Records for processing =>
(* ===== verification/UserMem.v ===== *)
(** User memory: [SYS_MMAP] and [SYS_MUNMAP] (src/syscall.c) and the address-space
    half of creating and destroying user tasks (sched/task.c), on the page tables,
    the ASID pool and the bytes of data pages. *)

From S2P Require Import Prelude.
From S2P Require Import FreeList Buddy BuddyInv BuddySpec PmmSpec PageDesc Vmm VmmTree VmmUser VmmTear Asid KString.

Module UserMem.
Import Buddy PageDesc Vmm.
Open Scope Z_scope.
Open Scope slm_scope.

(** ** State *)

(** [data] is the memory of data pages, by the byte. *)
Record umem := UMem { vm : vmm; asids : Asid.pool; data : Z -> Z }.

Definition with_vm (v : vmm) (u : umem) : umem := UMem v (asids u) (data u).
Definition with_asids (a : Asid.pool) (u : umem) : umem := UMem (vm u) a (data u).

(** The fields of [struct task] that concern user memory. *)
Record user_task := UserTask {
  is_user : bool;
  user_l1_pa : Z;
  user_asid : Z;
  user_va_next : Z
}.

Definition USER_TEXT_VA : Z := USER_VA_BASE.
Definition USER_STACK_PAGE_VA : Z := USER_VA_BASE + PAGE_SIZE.
Definition USER_MMAP_VA_START : Z := USER_VA_BASE + 0x100000.
Definition USER_ELF_STACK_PAGE_VA : Z := USER_MMAP_VA_START - PAGE_SIZE.

Definition PROT_READ : Z := 1.
Definition PROT_WRITE : Z := 2.
Definition PROT_EXEC : Z := 4.
Definition SYS_MMAP_MAX_LEN_BYTES : Z := 64 * 1024 * 1024.

Definition VMM_FLAGS_USER_CODE : Z := Z.lor (Z.lor VMM_FLAG_READ VMM_FLAG_EXEC) VMM_FLAG_USER.
Definition VMM_FLAGS_USER_DATA : Z := Z.lor (Z.lor VMM_FLAG_READ VMM_FLAG_WRITE) VMM_FLAG_USER.

(** ** A fresh page at a user address *)

(** The steps [sys_mmap_handler], [load_segment] and [task_create_user] have in
    common: take a page, [fill] it, map it at [va], and give it back when the
    mapping is refused.  The result says whether the page is mapped. *)
Definition map_fresh_page (l1_pa va flags : Z) (fill : Z -> (Z -> Z) -> Z -> Z) (u : umem) : option (bool * umem) :=
  '(page, v) ← alloc_frame (vm u);
  if page =? 0 then Some (false, with_vm v u)
  else
    let u := UMem v (asids u) (fill page (data u)) in
    '(rc, v) ← vmm_user_map_page l1_pa va page flags (vm u);
    if negb (rc =? 0) then v ← free_frame page v; Some (false, with_vm v u)
    else Some (true, with_vm v u).

(** [memset(page, 0, PAGE_SIZE)] *)
Definition zero_fill (page : Z) (d : Z -> Z) : Z -> Z := KString.memset page 0 (Z.to_nat PAGE_SIZE) d.

(** ** System calls *)

(** The page loop of [sys_mmap_handler] from page [i]; [n] pages are left. *)
Fixpoint mmap_pages (n : nat) (l1_pa base_va i flags : Z) (u : umem) : option (bool * umem) :=
  match n with
  | O => Some (true, u)
  | S n =>
      '(ok, u) ← map_fresh_page l1_pa (base_va +64 u64 (i * PAGE_SIZE)) flags zero_fill u;
      if (ok : bool) then mmap_pages n l1_pa base_va (i + 1) flags u
      else
        '(_, v) ← vmm_user_unmap_range l1_pa base_va i (vm u);
        Some (false, with_vm v u)
  end.

Definition mmap_flags (prot : Z) : Z :=
  let f := Z.lor VMM_FLAG_USER VMM_FLAG_PMM_OWNED in
  let f := or_if (has prot PROT_READ) VMM_FLAG_READ f in
  let f := or_if (has prot PROT_WRITE) VMM_FLAG_WRITE f in
  or_if (has prot PROT_EXEC) VMM_FLAG_EXEC f.

(** [task_current()] is the argument, [None] for NULL; the result is the return
    value, the task and the memory. *)
Definition sys_mmap_handler (t : option user_task) (len prot : Z) (u : umem) : option (Z * option user_task * umem) :=
  if (len =? 0) || (SYS_MMAP_MAX_LEN_BYTES <? len) then Some (-1, t, u)
  else
    match t with
    | None => Some (-1, t, u)
    | Some tk =>
        if negb (is_user tk) || (user_l1_pa tk =? 0) then Some (-1, t, u)
        else
          let pages := (len +64 (PAGE_SIZE - 1)) / PAGE_SIZE in
          let total := u64 (pages * PAGE_SIZE) in
          if (user_va_next tk <? USER_MMAP_VA_START) || (USER_VA_LIMIT <? user_va_next tk +64 total) then Some (-1, t, u)
          else
            let base_va := user_va_next tk in
            '(ok, u) ← mmap_pages (Z.to_nat pages) (user_l1_pa tk) base_va 0 (mmap_flags prot) u;
            if (ok : bool) then
              Some (base_va, Some (UserTask (is_user tk) (user_l1_pa tk) (user_asid tk) (base_va +64 total)), u)
            else Some (-1, t, u)
    end.

Definition sys_munmap_handler (t : option user_task) (addr len : Z) (u : umem) : option (Z * umem) :=
  if (len =? 0) || (SYS_MMAP_MAX_LEN_BYTES <? len) then Some (-1, u)
  else if negb (Z.land addr (PAGE_SIZE - 1) =? 0) then Some (-1, u)
  else
    match t with
    | None => Some (-1, u)
    | Some tk =>
        if negb (is_user tk) || (user_l1_pa tk =? 0) then Some (-1, u)
        else if (addr <? USER_MMAP_VA_START) || (USER_VA_LIMIT <=? addr) then Some (-1, u)
        else
          let pages := (len +64 (PAGE_SIZE - 1)) / PAGE_SIZE in
          if USER_VA_LIMIT <? addr +64 u64 (pages * PAGE_SIZE) then Some (-1, u)
          else
            '(rc, v) ← vmm_user_unmap_range (user_l1_pa tk) addr pages (vm u);
            Some (rc, with_vm v u)
    end.

(** ** The address space of a user task *)

(** [vmm_destroy_user_l1] and [vmm_free_asid], as every teardown path calls them. *)
Definition release_space (l1_pa asid : Z) (u : umem) : option umem :=
  v ← vmm_destroy_user_l1 l1_pa (vm u);
  Some (UMem v (Asid.vmm_free_asid asid (asids u)) (data u)).

(** The loop that maps [.text.user]; [n] pages are left from [off]. *)
Fixpoint map_text (n : nat) (l1_pa text_kva off : Z) (v : vmm) : option (bool * vmm) :=
  match n with
  | O => Some (true, v)
  | S n =>
      '(rc, v) ← vmm_user_map_page l1_pa (USER_TEXT_VA +64 off) (text_kva +64 off) VMM_FLAGS_USER_CODE v;
      if negb (rc =? 0) then Some (false, v) else map_text n l1_pa text_kva (off + PAGE_SIZE) v
  end.

(** [task_create_user] up to the creation of the kernel task.  [text_kva] and
    [text_bytes] are the linker's range of [.text.user].  [Some (l1, asid)] inside is
    the space that was built, with its stack page mapped. *)
Definition build_space (text_kva text_bytes : Z) (u : umem) : option (option (Z * Z) * umem) :=
  '(rc, l1, v) ← vmm_create_user_l1 true (vm u);
  let u := with_vm v u in
  if negb (rc =? 0) then Some (None, u)
  else
    let '(asid, a) := Asid.vmm_alloc_asid (asids u) in
    let u := with_asids a u in
    if asid =? 0 then v ← vmm_destroy_user_l1 l1 (vm u); Some (None, with_vm v u)
    else if negb (Z.land text_kva (PAGE_SIZE - 1) =? 0) || negb (Z.land text_bytes (PAGE_SIZE - 1) =? 0) || (text_bytes =? 0) then
      u ← release_space l1 asid u; Some (None, u)
    else
      '(ok, v) ← map_text (Z.to_nat (text_bytes / PAGE_SIZE)) l1 text_kva 0 (vm u);
      let u := with_vm v u in
      if negb ok then u ← release_space l1 asid u; Some (None, u)
      else
        '(ok, u) ← map_fresh_page l1 USER_STACK_PAGE_VA (Z.lor VMM_FLAGS_USER_DATA VMM_FLAG_PMM_OWNED) (fun _ d => d) u;
        if negb ok then u ← release_space l1 asid u; Some (None, u)
        else Some (Some (l1, asid), u).

(** The task [task_create_user] publishes for a space. *)
Definition user_task_of (l1 asid : Z) : user_task := UserTask true l1 asid USER_MMAP_VA_START.

(** [task_create_user] when no kernel task can be created: [stack_page] is freed,
    then the space that maps it. *)
Definition unwind_space (l1 asid stack_page : Z) (u : umem) : option umem :=
  v ← free_frame stack_page (vm u);
  release_space l1 asid (with_vm v u).

(** The user part of [task_destroy]. *)
Definition destroy_user_memory (t : user_task) (u : umem) : option umem :=
  u ← (if negb (user_l1_pa t =? 0) then v ← vmm_destroy_user_l1 (user_l1_pa t) (vm u); Some (with_vm v u) else Some u);
  Some (if negb (user_asid t =? 0) then with_asids (Asid.vmm_free_asid (user_asid t) (asids u)) u else u).

End UserMem.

The problem => Your answer must be the lines from the first line of the records through the line containing "(** The steps", copied exactly.

Your response =>
(* ===== verification/UserMem.v ===== *)
(** User memory: [SYS_MMAP] and [SYS_MUNMAP] (src/syscall.c) and the address-space
    half of creating and destroying user tasks (sched/task.c), on the page tables,
    the ASID pool and the bytes of data pages. *)

From S2P Require Import Prelude.
From S2P Require Import FreeList Buddy BuddyInv BuddySpec PmmSpec PageDesc Vmm VmmTree VmmUser VmmTear Asid KString.

Module UserMem.
Import Buddy PageDesc Vmm.
Open Scope Z_scope.
Open Scope slm_scope.

(** ** State *)

(** [data] is the memory of data pages, by the byte. *)
Record umem := UMem { vm : vmm; asids : Asid.pool; data : Z -> Z }.

Definition with_vm (v : vmm) (u : umem) : umem := UMem v (asids u) (data u).
Definition with_asids (a : Asid.pool) (u : umem) : umem := UMem (vm u) a (data u).

(** The fields of [struct task] that concern user memory. *)
Record user_task := UserTask {
  is_user : bool;
  user_l1_pa : Z;
  user_asid : Z;
  user_va_next : Z
}.

Definition USER_TEXT_VA : Z := USER_VA_BASE.
Definition USER_STACK_PAGE_VA : Z := USER_VA_BASE + PAGE_SIZE.
Definition USER_MMAP_VA_START : Z := USER_VA_BASE + 0x100000.
Definition USER_ELF_STACK_PAGE_VA : Z := USER_MMAP_VA_START - PAGE_SIZE.

Definition PROT_READ : Z := 1.
Definition PROT_WRITE : Z := 2.
Definition PROT_EXEC : Z := 4.
Definition SYS_MMAP_MAX_LEN_BYTES : Z := 64 * 1024 * 1024.

Definition VMM_FLAGS_USER_CODE : Z := Z.lor (Z.lor VMM_FLAG_READ VMM_FLAG_EXEC) VMM_FLAG_USER.
Definition VMM_FLAGS_USER_DATA : Z := Z.lor (Z.lor VMM_FLAG_READ VMM_FLAG_WRITE) VMM_FLAG_USER.

(** ** A fresh page at a user address *)

(** The steps [sys_mmap_handler], [load_segment] and [task_create_user] have in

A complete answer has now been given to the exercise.